Smiling pediatrician with happy baby

Two research centres based at the Murdoch Children’s Research Centre that aim to understand the underlying causes of speech disorders and how best to treat and manage allergies have been awarded a funding boost.

The Centre for Research Excellence (CRE) projects have each received $2.5 million in the latest grant round from the National Health and Medical Research Council (NHMRC) announced today by Federal Assistant Health Minister Ged Kearney.

Angela MorganMurdoch Children’s Professor Angela Morgan said the Centre of Research Excellence – Translational Centre for Speech Disorders would transform speech pathology by harnessing biology to lead to better identification, management and outcomes for children and families affected by these disorders.

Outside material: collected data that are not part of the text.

(** All that a successful [BandAligner.align_band_to_reference] does. *)
Lemma class_align_Ok (band_file reference_file output_file : string)
    (w w' : World) :
  band_aligner.align_band_to_reference band_file reference_file output_file w
    = (w', Ok tt) ->
  exists ref src filled,
    files w !! reference_file = Some (Raster ref) /\
    files w !! band_file = Some (Raster src) /\
    reproject (samples src) (np.zeros (ds_height ref) (ds_width ref))
              (ds_transform src) (ds_crs src) (ds_transform ref) (ds_crs ref)
              bilinear = Ok filled /\
    files w' =
      <[output_file :=
          Raster (aligned_dataset (update_dtype (profile ref) (ds_dtype src))
                                  ref filled)]> (files w) /\
    stdout w' =
      (stdout w ++ [AligningToMatch (py.name band_file) (py.name reference_file);
                    SavedFile (py.name output_file)])%list /\
    calls w' =
      (calls w ++ [OpenRead reference_file; OpenRead band_file;
                   Reproject (samples src) (ds_transform src) (ds_crs src)
                             (ds_transform ref) (ds_crs ref);
                   OpenWrite output_file])%list.
Proof.
  unfold band_aligner.align_band_to_reference. do 2 io_step.
  destruct (files w !! reference_file) as [[ref|]|]; try discriminate.
  io_step.
  destruct (files w !! band_file) as [[src|]|]; try discriminate.
  do 2 io_step.
  destruct (reproject _ _ _ _ _ _ _) as [filled|] eqn:E; try discriminate.
  io_step.
  destruct (write_refused _ _ _ _); [discriminate|].
  unfold print. cbn. intros [= <-]. exists ref, src, filled. cbn.
  repeat split; auto; now rewrite <- !app_assoc.
Qed.

(** All that a successful [align_band_to_reference] of the script does. *)
Lemma script_align_Ok (band_file reference_file output_file : string)
    (w w' : World) :
  vegetation_ortho_aligned.align_band_to_reference
    band_file reference_file output_file w = (w', Ok tt) ->
  exists ref src filled,
    files w !! reference_file = Some (Raster ref) /\
    files w !! band_file = Some (Raster src) /\
    reproject (samples src) (np.zeros (ds_height ref) (ds_width ref))
              (ds_transform src) (ds_crs src) (ds_transform ref) (ds_crs ref)
              bilinear = Ok filled /\
    files w' =
      <[output_file :=
          Raster (aligned_dataset
                    (mkProfile "GTiff" (ds_dtype src) None (ds_width ref)
                               (ds_height ref) (ds_crs ref) (ds_transform ref))
                    ref filled)]> (files w) /\
    stdout w' =
      (stdout w ++ [AligningToMatch (py.name band_file) (py.name reference_file);
                    SavedFile output_file])%list /\
    calls w' =
      (calls w ++ [OpenRead reference_file; OpenRead band_file;
                   Reproject (samples src) (ds_transform src) (ds_crs src)
                             (ds_transform ref) (ds_crs ref);
                   OpenWrite output_file])%list.
Proof.
  unfold vegetation_ortho_aligned.align_band_to_reference. do 2 io_step.
  destruct (files w !! reference_file) as [[ref|]|]; try discriminate.
  io_step.
  destruct (files w !! band_file) as [[src|]|]; try discriminate.
  do 2 io_step.
  destruct (reproject _ _ _ _ _ _ _) as [filled|] eqn:E; try discriminate.
  io_step.
  destruct (write_refused _ _ _ _); [discriminate|].
  unfold print. cbn. intros [= <-]. exists ref, src, filled. cbn.
  repeat split; auto; now rewrite <- !app_assoc.
Qed.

One in five children has a speech or language disorder at school entry, with lifelong psychosocial, academic and employment barriers.

 “Current speech pathology management is limited by focusing on symptoms and ignoring critical growing evidence on underlying genetic and nervous system causes,” Professor Morgan said.

 “This research centre is combining our expertise in gene discovery and brain imaging to understand the neurobiological basis of speech disorders. We will continue our landmark work in identifying new genes causing speech disorders and will also produce some of the first biologically driven therapy trials in the field. 

“Discovery of genes and brain networks underlying speech and language disorders aids detection, diagnosis, prognosis and genetic counselling to improve patient outcomes.”  

Professor Morgan said translation into clinical practice was a key focus with innovative approaches, including their world-first speech genomics clinic and new online resources for education and support for families and clinicians.

Associate Professor Kirsten PerrettKirsten Perrett said the Centre for Food & Allergy Research CRE aimed to reduce the number of children developing allergies, how best to treat and manage allergies and rapidly transfer research findings into public health policy and clinical practice changes.

Associate Professor Perrett said the latest round of centre funding would continue to keep Australia as a global leader in food allergy research. 

Australia has the world’s highest rate of food allergy, affecting one in 10 infants and at least one child in every primary and high school classroom.

“Our team has made significant progress understanding strategies to prevent food allergy and are testing these in large clinical trials, which has left us ideally placed to complete our vision to turn back the tide of food allergy through evidence-based prevention and treatment. We now aim to understand who will benefit from these strategies,” Associate Professor Perrett said. 

“This project will bring together fresh expertise and perspective, embrace interdisciplinary approaches and new methodologies to harness the power of our internationally unique collection of cohort and clinical trial data to answer key questions that single studies cannot address alone. We will also continue our successful approach at supporting and training the next generation of allergy researchers.”

Associate Professor Perrett said there was a strong sense that prevention and treatment strategies for food allergy would be dramatically improved by building on their internationally recognised collaborative model.

“We will focus on assessing and implementing cost-effective, evidence-based population-level prevention strategies, and identifying for whom, what, when and how to intervene with individual level precision early intervention strategies, treatments and targeted management approaches,” she said.